コロナに負けない;様々な手続きの電子化が進むことに期待したい

新型コロナウィルスの感染拡大が進めば、欧米など諸外国で起きているように医療施設に患者が多数押し寄せ、ベッドや酸素吸入器が足りないというような物理的な問題以上に、診療に当たる医師や看護師が圧倒的に不足する事態が迫っています。

それを防止する観点から、厚生労働省は来週から「オンライン初診」を始めることにしたと報道されています。新型コロナではない一般の患者と、軽症あるいは無症状の新型コロナウィルスの感染者が対象です。
スマートフォンを使ったオンラインや電話での遠隔診療で、処方箋もネットを通じて受け取れるという制度です。料金に関しても、現行の初診料の診療報酬が2880円であるのに対して、2140円とする、すなわち、患者負担は3/4で済みます。
報道では、「新型コロナウィルスの感染拡大が収束するまでの時限措置」となっていますが、これを機会に、このような制度が定着、拡大することを願っています。

病院に行けば、決まった症状の薬を処方してもらう目的だけのために、医師の診断と処方箋を書いてもらうために通う大勢の高齢者の方が必ずおられます。
今は、新型コロナウィルスの対応で医療機関も満杯になるだろうから、という配慮ですが、平常なときにも、電子化、オンライン化をこの方面にも拡大すべきではないかと思います。

話は、少しずれますが、感染拡大防止の観点から「三密」を避け、他人との接触の機会を7割から8割削減する目的で、休業要請の指定を受けていない会社でも、在宅勤務や自宅待機が拡大しています。
急に起きた事態ですので、準備がうまくできていない会社は、とりあえず、在宅の社員にパソコンを持ち帰らせ、会社と定期的な連絡を取らせる、というような措置でしのいでいるようです。テレビのニュースでは、そんななかでも出勤しているサラリーマンにインタビューすると、「書類に印鑑が必要でどうしても会社に出勤しなければならない」などの事情を抱えている人が取り上げられます。そうでない、自宅にパソコンがあっても、何をやったらいいのか不安なので、とりあえず出勤時間を少しだけずれして会社に行くという、インタビューに乗らない会社員も多数存在するのではないかと思われます。
在宅勤務では「不便ながらしかたなくITツールを使う」ということから始まるのかと思いますが、この事態をその会社のビジネススタイルを変革する機会と前向きにとらえて対策を練る、という会社は、今後も、危機の状況に限らず、平常時にも躍進する会社になるのではないかという気がします。

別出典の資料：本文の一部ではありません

Lemma unmap_nowhere s t l e e' addr len : space s t l -> 0 < len -> (forall x f, access s l x f -> x <> addr) ->
  (env_lock ;;; env_unlock) e = Ok (tt, e') -> vma_unmap addr len (e, s) = Ok (-1, (e', s)).
Proof.
  intros Hsp Hl Hno ([] & e0 & E0 & E1)%bind_inv. unfold vma_unmap. rewrite (proj2 (Z.eqb_neq _ _)) by lia. rewrite (env_step _ _ _ _ _ _ E0).
  destruct (vma_find_correct s t addr (sp_tree _ _ _ Hsp)) as (r & Er & Hr). rewrite (mm_step _ _ _ _ _ _ Er).
  destruct Hr as [[-> _]|(Hr & _ & Hc)]; [by apply env_last|]. rewrite <-(sp_same _ _ _ Hsp) in Hr.
  destruct (dll_elem _ _ _ _ (sp_list _ _ _ Hsp) Hr) as [_ [q Hq]]. unfold nlk in Hq. unfold contains, start_of, end_of in Hc.
  destruct (areas s !! r) as [y|] eqn:Ey; [|done]. destruct (Hno addr (vm_flags y)); [|done]. by exists r, y.
Qed.

(** The area [a] loses its end, or all of it. *)
Lemma unmap_tail s t l e e' addr len a y : let stop := addr + len in
  space s t l -> 0 <= addr -> 0 < len -> stop < 2 ^ 64 -> a ∈ l -> areas s !! a = Some y -> vm_start y < addr < vm_end y -> vm_end y <= stop ->
  unmap_env (t_cr3 s) addr stop None e = Ok (tt, e') -> let s' := with_end a addr s in
  vma_unmap addr len (e, s) = Ok (0, (e', s')) /\ space s' t l /\ shut s l s' l addr (vm_end y).
Proof.
  intros stop Hsp H0 Hl Hw Ha Hy Hin Hend Er s'. assert (w64 (addr + len) = stop) as Es by (by apply w64_small; lia).
  destruct (unmap_prefix s t l e e' addr stop len a y None Hsp Ha Hy ltac:(lia) ltac:(lia) Es Er) as (e1 & -> & Ee).
  unfold shrink_area. rewrite bind_bind, (mm_step _ _ _ y s) by (by apply get_area_run).
  rewrite (proj2 (Z.ltb_lt _ _)), (proj2 (Z.leb_le _ _)) by lia. cbn [andb].
  rewrite (mm_step _ _ _ tt (with_end a addr s)) by (by apply with_end_run; eexists). split; [by apply unmap_suffix|]. split.
  - apply (with_end_space s t l a y); [done|done|done|lia|]. intros u Hu Hb. unfold below, end_of in Hb. rewrite Hy in Hb. simpl in Hb. lia.
  - intros x f. unfold s'. rewrite (with_end_access s t l a y) by (done || lia). split; [intros [?|?]; [done|lia]|by left].
Qed.

Lemma unmap_whole s t l e e' addr len a y : let stop := addr + len in
  space s t l -> 0 <= addr -> 0 < len -> stop < 2 ^ 64 -> a ∈ l -> areas s !! a = Some y -> vm_start y = addr -> addr < vm_end y -> vm_end y <= stop ->
  unmap_env (t_cr3 s) addr stop (Some a) e = Ok (tt, e') ->
  exists s' t' l1 l2, vma_unmap addr len (e, s) = Ok (0, (e', s')) /\ l = l1 ++ a :: l2 /\ space s' t' (l1 ++ l2) /\ shut s l s' (l1 ++ l2) addr (vm_end y) /\
    t_cr3 s' = t_cr3 s /\ (forall u, is_Some (areas s' !! u) -> u <> a /\ is_Some (areas s !! u)).
Proof.
  intros stop Hsp H0 Hl Hw Ha Hy Hst Hin Hend Er. assert (w64 (addr + len) = stop) as Es by (by apply w64_small; lia).
  destruct (unmap_prefix s t l e e' addr stop len a y (Some a) Hsp Ha Hy ltac:(lia) ltac:(lia) Es Er) as (e1 & -> & Ee).
  apply list_elem_of_split in Ha as (l1 & l2 & ->). destruct (unlink_area s t l1 a l2 y Hsp Hy) as (s1 & s2 & t' & E1 & E2 & Ec & Hdom & Hs' & Hsh).
  apply bind_inv in Ee as ([] & e2 & Ek & Ee). unfold shrink_area. rewrite bind_bind, (mm_step _ _ _ y s) by (by apply get_area_run).
  rewrite (proj2 (Z.ltb_ge _ _)) by lia. rewrite (proj2 (Z.leb_le (vm_end y) stop)), (proj2 (Z.leb_le addr _)) by lia. cbn [andb when].
  rewrite !bind_bind, (mm_step _ _ _ _ _ _ E1), bind_bind, (mm_step _ _ _ _ _ _ E2), bind_bind.
  rewrite (mm_step _ _ _ tt (set_vma_count (w64 (vma_count s2 - 1)) s2)) by done. unfold free_area. rewrite bind_bind, (env_step _ _ _ _ _ _ Ek).
  eexists _, t', l1, l2. rewrite (mm_step _ _ _ tt (set_areas (delete a (areas s2)) (set_vma_count (w64 (vma_count s2 - 1)) s2))) by done.
  split; [by apply unmap_suffix|]. split; [done|]. split; [done|]. split; [by rewrite <-Hst|]. split; [done|].
  intros u. cbn [areas set_areas]. rewrite lookup_delete_is_Some. intros [Hne Hu]. split; [done|by apply Hdom].
Qed.

(** C16: [vma_unmap] of a range that begins in an area which ends no later than
    the range: the pages are released first, in order; then the addresses from
    [addr] to the end of that area, and no others, are inaccessible; the area
    has become shorter or, when the range begins with it, its descriptor is out
    of the list and the tree and given back to the heap, and the address space
    is well formed. When the area goes on behind the range the areas are
    unchanged, so the released pages stay part of it. An address in no area
    gives -1. *)
Theorem vma_unmap_correct s t l e addr len :
  let stop := addr + len in
  let run := vma_unmap addr len (e, s) in
  space s t l -> 0 <= addr -> 0 < len -> stop < 2 ^ 64 ->
  (forall a y e', a ∈ l -> areas s !! a = Some y -> vm_start y <= addr < vm_end y ->
     (vm_end y <= stop -> vm_start y < addr -> unmap_env (t_cr3 s) addr stop None e = Ok (tt, e') ->
        exists s', run = Ok (0, (e', s')) /\ space s' t l /\ shut s l s' l addr (vm_end y)) /\
     (vm_end y <= stop -> vm_start y = addr -> unmap_env (t_cr3 s) addr stop (Some a) e = Ok (tt, e') ->
        exists s' t' l1 l2, run = Ok (0, (e', s')) /\ l = l1 ++ a :: l2 /\ space s' t' (l1 ++ l2) /\ shut s l s' (l1 ++ l2) addr (vm_end y)) /\
     (stop < vm_end y -> unmap_env (t_cr3 s) addr stop None e = Ok (tt, e') -> run = Ok (0, (e', s)))) /\
  (forall e', (forall x f, access s l x f -> x <> addr) -> (env_lock ;;; env_unlock) e = Ok (tt, e') -> run = Ok (-1, (e', s))).
Proof.
  intros stop run Hsp H0 Hl Hw. assert (w64 (addr + len) = stop) as Es by (by apply w64_small; lia). split.
  - intros a y e' Ha Hy Hin. split_and!.
    + intros Hend Hst Er. eexists. apply (unmap_tail s t l e e' addr len a y); try done. lia.
    + intros Hend Hst Er. destruct (unmap_whole s t l e e' addr len a y) as (s' & t' & l1 & l2 & E1 & E2 & E3 & E4 & _); try done; [lia|]. by exists s', t', l1, l2.
    + intros Hend Er. destruct (unmap_prefix s t l e e' addr stop len a y None Hsp Ha Hy Hin ltac:(lia) Es Er) as (e1 & Erun & Ee).
      unfold run. rewrite Erun. unfold shrink_area. rewrite bind_bind, (mm_step _ _ _ y s) by (by apply get_area_run).
      rewrite (proj2 (Z.leb_gt (vm_end y) stop)) by lia. rewrite !andb_false_r. cbn [when]. by apply unmap_suffix.
  - intros e' Hno Ee. by apply (unmap_nowhere s t l).
Qed.
End ops.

既存の道具立てを使って、ネット会議などはできます。しかし、日頃、会議室にとりあえず集まって、あるいは朝礼で、上司の指示をまって、その日の仕事の内容を確認する、というようなやり方がパターン化している会社は、まだ、マシな方で、始業時にネット会議を1回やれば、散らばっていても問題なく、各自の果たすべき仕事が明確になります。
そうではない会社が実は多いのではないかという気がします。仕事ができる人は必ずしも管理職で指揮命令系統の上司ではなく、そのキーマンが不定期に発する指示で抜けやモレがなく、なんとなく仕事が進んでいく会社がその典型です。
コンビニやファミリーレストランのように、すべての業務をマニュアル化するのは難しいのかもしれませんが、パソコンのツールだけが与えられても、その道具立てに乗せることができない、社内外の人間同士の日頃の仕事の指示や受け渡しを定式化できるように改良していく、今回の事態はそのような機会ととらえることができるはずです。

話を冒頭の医療のオンライン化に戻しますが、制度が動き出すと、当初予期していなかった、いくつかのトラブルが出てくるかもしれません。対面診療では絶対に起こりえなかったことが遠隔診療では見過ごされてしまう、というような。そういう局面になったときに、今回は新型コロナウィルス感染拡大防止ということで強いられてはじまった制度なので、これが収束したら、すみやかに元に戻る、という思考方法ではなく、何か、重大な確認事項が「対面ならできたが遠隔ではできなかった」ところに隠されていたということを分析しておけば、過疎化や少子高齢化が進む社会に役立つ仕組みに応用できるような気がします。

「新型コロナウィルス感染拡大防止」というモードは、ごくごく短期間のガマンではなく、数か月なり、けっこう長期間になることも考慮して、「臨時の措置」と扱わないことが賢明ではないかと考えます。医療制度も、一般の会社組織もです。要は前向きに。